Bien qu'il ne soit pas confronté à un ætheling rival, comme son demi-frère et son père l'ont été, Edmond n'est pas accepté comme roi dans toute l'Angleterre. Le manuscrit D de la Chronique anglo-saxonne rapporte que « les Northumbriens trahirent leurs serments et choisirent pour roi Anlaf d'Irlande[20],[21] ». Cet Anlaf n'est autre qu'Olaf Gothfrithson, roi viking de Dublin depuis 934 et participant à la coalition vaincue à Brunanburh. Il arrive à York avant la fin de 939 et envahit le nord-est de la Mercie l'année suivante. Repoussé devant Northampton, il s'empare de l'ancienne résidence royale mercienne de Tamworth. À la tête de ses troupes, Edmond intercepte Olaf à Leicester alors qu'il se dirige vers le nord. L'intervention comme médiateurs des archevêques Wulfstan d'York et Oda de Cantorbéry permet d'empêcher une bataille entre les deux armées. Un traité est conclu à Leicester par lequel Olaf obtient toute la région des Cinq Bourgs, c'est-à-dire les villes de Derby, Leicester, Lincoln, Nottingham et Stamford[22].

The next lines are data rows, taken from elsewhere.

(** * pkg/logger: environment resolver and helpers

    A shallow embedding of the Go package [logger]
    (env resolver [InitFromEnv]/[getEnv]/[getEnvBool] and the helpers
    [FormatBytes], [LogError], [LogAndWrap], [Debug]/[Info]/[Warn]/[Error])
    together with the properties the specification states about them. *)

From Stdlib Require Import ZArith Lia Bool List Ascii String.
From Stdlib Require Import Numbers.DecimalString Numbers.DecimalZ.
From stdpp Require Import base option gmap strings.

Local Open Scope string_scope.
Local Open Scope Z_scope.

(** ** Go strings *)

Module GoStrings.

(** [strings.ToLower], ASCII path: ['A' <= c && c <= 'Z'] gives
    [c + ('a' - 'A')].  Bytes outside the ASCII letters are left as they
    are.  Go additionally maps multi-byte upper-case runes to their
    lower-case runes and invalid bytes to the replacement rune; the only
    runes outside ASCII that lower to an ASCII letter are the Kelvin sign
    (to [k]) and the dotted capital I (to [i]), so a string with a byte
    outside ASCII never lowers to ["true"], here as in Go, and the
    comparison made by [getEnvBool] is not affected. *)
Definition lower_byte (c : ascii) : ascii :=
  let n := nat_of_ascii c in
  if (Nat.leb 65 n && Nat.leb n 90)%bool then ascii_of_nat (n + 32) else c.

Fixpoint ToLower (s : string) : string :=
  match s with
  | EmptyString => EmptyString
  | String c s' => String (lower_byte c) (ToLower s')
  end.

(** [s[i]] on a string: a byte, or a run-time panic when [i] is out of
    range ([None]). *)
Fixpoint index (s : string) (i : nat) : option ascii :=
  match s, i with
  | EmptyString, _ => None
  | String c _, O => Some c
  | String _ s', S i' => index s' i'
  end.

End GoStrings.

(** ** Errors and dynamically typed values *)

(** A non-nil Go error: the text its [Error()] method returns and, for
    an error that wraps another one, the error [Unwrap()] returns. *)
Inductive error_value : Type :=
| PlainError (text : string)
| WrapError (text : string) (cause : error_value).

(** A value of the interface type [error]; [None] is the nil error. *)
Abbreviation error := (option error_value).

(** The methods of a non-nil error. *)
Module GoError.

Definition Error (e : error_value) : string :=
  match e with
  | PlainError text => text
  | WrapError text _ => text
  end.

Definition Unwrap (e : error_value) : error :=
  match e with
  | PlainError _ => None
  | WrapError _ cause => Some cause
  end.

End GoError.

(** A [*slog.Logger] is a reference to a logger of the engine. *)
Definition LoggerRef := nat.

(** Values of type [any] as they occur in attribute lists and contexts.
    [AnyLogger None] is a nil pointer of type [*slog.Logger]. *)
Inductive any : Type :=
| AnyNil
| AnyString (s : string)
| AnyInt (z : Z)
| AnyBool (b : bool)
| AnyError (e : error_value)
| AnyLogger (p : option LoggerRef).

(** Conversion of an [error] to [any]: the nil error becomes the nil
    interface value. *)
Definition any_of_error (err : error) : any :=
  match err with
  | Some e => AnyError e
  | None => AnyNil
  end.

(** ** The logging engine (log/slog) as explicit state *)

Inductive Level : Type := LevelDebug | LevelInfo | LevelWarn | LevelError.

(** One call of the method [log] of a [*slog.Logger]. *)
Record LogCall : Type := mkLogCall {
  call_logger : LoggerRef;
  call_level : Level;
  call_msg : string;
  call_args : list any
}.

(** The engine: the process-wide default logger, the outcome of the
    handler's write for each call ([false]: the record was dropped or the
    write failed), the calls made so far and the records that reached a
    sink. *)
Record World : Type := mkWorld {
  default_logger : LoggerRef;
  handle_ok : LogCall -> bool;
  calls : list LogCall;
  written : list LogCall
}.

Module slog.

(** [slog.Default()] *)
Definition Default (w : World) : LoggerRef := default_logger w.

(** Method [log] of a logger: the handler's result is discarded. *)
Definition log (l : LoggerRef) (level : Level) (msg : string)
           (args : list any) (w : World) : World :=
  let c := mkLogCall l level msg args in
  mkWorld (default_logger w) (handle_ok w)
          (calls w ++ [c])%list
          (if handle_ok w c then (written w ++ [c])%list else written w).

Definition Logger_Debug l := log l LevelDebug.
Definition Logger_Info l := log l LevelInfo.
Definition Logger_Warn l := log l LevelWarn.
Definition Logger_Error l := log l LevelError.

(** Package-level [slog.Debug] etc.: [Default().log(...)]. *)
Definition Debug msg args (w : World) : World := log (Default w) LevelDebug msg args w.
Definition Info msg args (w : World) : World := log (Default w) LevelInfo msg args w.
Definition Warn msg args (w : World) : World := log (Default w) LevelWarn msg args w.
Definition Error msg args (w : World) : World := log (Default w) LevelError msg args w.

End slog.

(** ** Environment resolver *)

(** The process environment. *)
Abbreviation Env := (gmap string string).

(** [os.Getenv]: the value, empty when the variable is not present. *)
Definition Getenv (env : Env) (key : string) : string :=
  default "" (env !! key).

(** Modelled from the spec: the declaration of the struct [Config] is not
    among the sources; the fields are those of the data model
    [{Level, Format, Output, AddSource, TimeFormat, Timezone}], with the
    types [InitFromEnv] assigns to them. *)
Record Config : Type := mkConfig {
  cfg_Level : string;
  cfg_Format : string;
  cfg_Output : string;
  cfg_AddSource : bool;
  cfg_TimeFormat : string;
  cfg_Timezone : string
}.

Definition getEnv (env : Env) (key defaultValue : string) : string :=
  let value := Getenv env key in
  if negb (String.eqb value "") then value else defaultValue.

Definition getEnvBool (env : Env) (key : string) (defaultValue : bool) : bool :=
  let value := Getenv env key in
  if String.eqb value "" then defaultValue
  else (String.eqb (GoStrings.ToLower value) "true" || String.eqb value "1")%bool.

(** The composite literal of [InitFromEnv]; [Timezone] keeps its zero
    value. *)
Definition InitFromEnv_cfg (env : Env) : Config :=
  {| cfg_Level := getEnv env "LOG_LEVEL" "INFO";
     cfg_Format := getEnv env "LOG_FORMAT" "color";
     cfg_Output := getEnv env "LOG_OUTPUT" "stdout";
     cfg_AddSource := getEnvBool env "LOG_ADD_SOURCE" true;
     cfg_TimeFormat := getEnv env "LOG_TIME_FORMAT" "rfc3339ms";
     cfg_Timezone := "" |}.

Section InitFromEnv.

(** [Init] (validation and construction of the logger) is defined in a
    file that is not among the sources: it is a parameter. *)
Variable Init : Config -> World -> error * World.

Definition InitFromEnv (env : Env) (w : World) : error * World :=
  let cfg := InitFromEnv_cfg env in
  Init cfg w.

End InitFromEnv.

(** ** Formatting (package fmt) *)

Module float64.

(** A finite positive [float64] as the exact dyadic number
    [mant * 2^expo].  Only values between [1] and [2^63] occur in
    [FormatBytes], so subnormal numbers, infinities and NaN are not
    modelled. *)
Record t : Type := mk { mant : Z; expo : Z }.

(** Numerator and denominator of the exact value. *)
Definition num (x : t) : Z := mant x * 2 ^ Z.max 0 (expo x).
Definition den (x : t) : Z := 2 ^ Z.max 0 (- expo x).

(** Rounding of the positive rational [p / q] to the nearest number
    with a significand of 53 bits, ties to even. *)
Definition round (p q : Z) : t :=
  let e0 := Z.log2 p - Z.log2 q - 52 in
  let scaled e := (p * 2 ^ Z.max 0 (- e), q * 2 ^ Z.max 0 e) in
  let e := if fst (scaled e0) / snd (scaled e0) <? 2 ^ 52 then e0 - 1 else e0 in
  let '(a, b) := scaled e in
  let m := a / b in
  let r := a - m * b in
  let up := ((b <? 2 * r) || ((2 * r =? b) && Z.odd m))%bool in
  mk (if up then m + 1 else m) e.

(** The conversion [float64(z)] of a positive [int64]. *)
Definition of_int64 (z : Z) : t := round z 1.

(** The quotient [x / y]. *)
Definition div (x y : t) : t := round (num x * den y) (den x * num y).

End float64.

Module fmt.

(** The verb [%d]: sign and decimal digits. *)
Definition verb_d (z : Z) : string := NilZero.string_of_int (Z.to_int z).

(** The verb [%.1f] on a positive [float64]: the exact value rounded
    to one digit after the point, ties to even. *)
Definition verb_f1 (x : float64.t) : string :=
  let a := 10 * float64.num x in
  let b := float64.den x in
  let m := a / b in
  let r := a - m * b in
  let up := ((b <? 2 * r) || ((2 * r =? b) && Z.odd m))%bool in
  let tenths := if up then m + 1 else m in
  verb_d (tenths / 10) +:+ "." +:+ verb_d (tenths mod 10).

(** [fmt.Errorf("%s: %w", msg, err)]: a wrapping error for a non-nil
    [err]; the operand nil is printed as a bad verb and nothing is
    wrapped. *)
Definition Errorf_s_w (msg : string) (err : error) : error :=
  match err with
  | Some e => Some (WrapError (msg +:+ ": " +:+ GoError.Error e) e)
  | None => Some (PlainError (msg +:+ ": " +:+ "%!w(<nil>)"))
  end.

End fmt.

(** ** Helpers *)

(** Arithmetic of [int64]: results wrap around. *)
Definition int64_wrap (z : Z) : Z := (z + 2 ^ 63) mod 2 ^ 64 - 2 ^ 63.

Definition int64_range (z : Z) : Prop := - 2 ^ 63 <= z < 2 ^ 63.

Definition unit : Z := 1024.

(** The [for] loop of [FormatBytes], from the values of [n], [div] and
    [exp] at the loop test to the values of [div] and [exp] at the exit.
    Each turn divides [n] by [unit], so the loop exits within [fuel]
    turns when [fuel] is at least the number of bits of [n]. *)
Fixpoint FormatBytes_loop_fuel (fuel : nat) (n div : Z) (exp : nat) : Z * nat :=
  match fuel with
  | O => (div, exp)
  | S fuel' =>
      if unit <=? n
      then FormatBytes_loop_fuel fuel' (Z.quot n unit) (int64_wrap (div * unit)) (S exp)
      else (div, exp)
  end.

Definition FormatBytes_loop (n div : Z) (exp : nat) : Z * nat :=
  FormatBytes_loop_fuel (Z.to_nat (Z.log2 n)) n div exp.

(** [None] is the run-time panic of an index out of range. *)
Definition FormatBytes (bytes : Z) : option string :=
  if bytes <? unit then Some (fmt.verb_d bytes +:+ " B")
  else
    let '(div, exp) := FormatBytes_loop (Z.quot bytes unit) unit 0 in
    match GoStrings.index "KMGTPE" exp with
    | Some c =>
        Some (fmt.verb_f1 (float64.div (float64.of_int64 bytes) (float64.of_int64 div))
              +:+ " " +:+ String c "B")
    | None => None
    end.

(** The argument [ctx interface{}] of [LogError]: the nil interface, a
    value whose type has no method [Value(key any) any], or a value that
    has one (a [context.Context], among others).  The method is taken to
    return here; [ctx_dyn] below has the contexts whose method can
    panic. *)
Inductive ctx_value : Type :=
| CtxNil
| CtxPlain (v : any)
| CtxValuer (Value : any -> any).

Section Helpers.

(** The context key [loggerKey] is declared in a file that is not
    among the sources: it is a parameter. *)
Variable loggerKey : any.

(** The variable [logger] of [LogError] after the two type
    assertions; [None] is the nil pointer. *)
Definition LogError_lookup (ctx : ctx_value) : option LoggerRef :=
  match ctx with
  | CtxValuer Value =>
      match Value loggerKey with
      | AnyLogger l => l
      | _ => None
      end
  | _ => None
  end.

(** The logger [LogError] writes to. *)
Definition LogError_logger (ctx : ctx_value) (w : World) : LoggerRef :=
  match LogError_lookup ctx with
  | Some l => l
  | None => slog.Default w
  end.

Definition LogError (ctx : ctx_value) (msg : string) (err : error)
           (attrs : list any) (w : World) : error * World :=
  let logger := LogError_logger ctx w in
  let allAttrs := ([AnyString "error"; any_of_error err] ++ attrs)%list in
  let w' := slog.Logger_Error logger msg allAttrs w in
  (err, w').

End Helpers.

Definition LogAndWrap (msg : string) (err : error) (attrs : list any)
           (w : World) : error * World :=
  let allAttrs := ([AnyString "error"; any_of_error err] ++ attrs)%list in
  let w' := slog.Error msg allAttrs w in
  (fmt.Errorf_s_w msg err, w').

Definition Debug (msg : string) (attrs : list any) (w : World) : World :=
  slog.Debug msg attrs w.

Definition Info (msg : string) (attrs : list any) (w : World) : World :=
  slog.Info msg attrs w.

Definition Warn (msg : string) (attrs : list any) (w : World) : World :=
  slog.Warn msg attrs w.

Definition Error (msg : string) (attrs : list any) (w : World) : World :=
  slog.Error msg attrs w.

(** ** Vocabulary of the specification *)

(** Two bytes are the same letter up to case: equal, or one is an
    upper-case ASCII letter and the other the lower-case letter 32
    places after it. *)
Definition same_letterb (a b : ascii) : bool :=
  let x := nat_of_ascii a in
  let y := nat_of_ascii b in
  (Ascii.eqb a b
   || (Nat.leb 65 x && Nat.leb x 90 && Nat.eqb y (x + 32))
   || (Nat.leb 65 y && Nat.leb y 90 && Nat.eqb x (y + 32)))%bool.

(** Equality of strings, case-insensitively. *)
Fixpoint eq_foldb (s t : string) : bool :=
  match s, t with
  | EmptyString, EmptyString => true
  | String a s', String b t' => (same_letterb a b && eq_foldb s' t')%bool
  | _, _ => false
  end.

(** The texts a boolean variable accepts as true. *)
Definition true_text (v : string) : bool :=
  (eq_foldb v "true" || String.eqb v "1")%bool.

Ce recul anglais, le premier depuis les campagnes d'Édouard l'Ancien, est de courte durée. Olaf meurt en 941 et Edmond est en mesure de reconquérir les Cinq Bourgs dès l'année suivante. La Chronique anglo-saxonne consacre un poème allitératif à cette victoire anglaise, La Prise des Cinq Bourgs, qui insiste sur la solidarité entre Anglais et Danois chrétiens dans la région reconquise par Edmond. Néanmoins, ce poème pourrait avoir été rédigé bien plus tard et ne décrit peut-être pas la réalité du terrain à l'époque[23].

En 943, Olaf Kvaran, cousin et successeur d'Olaf Gothfrithson à York, reçoit le baptême. Son parrain n'est autre qu'Edmond, ce qui suggère qu'il reconnaît sa suzeraineté. Edmond est également le parrain d'un autre roi viking d'York, Ragnall, et un troisième roi nommé Sihtric est attesté au même moment. Ces trois rois exercent apparemment le pouvoir de manière conjointe, à en juger par leurs émissions monétaires qui partagent le même dessin. Ils sont chassés en 944 par Edmond, qui prend le contrôle d'York avec l'aide de l'archevêque Wulfstan, ancien soutien des Vikings, et de l'ealdorman Æthelmund qu'il a nommé en Mercie en 940[23].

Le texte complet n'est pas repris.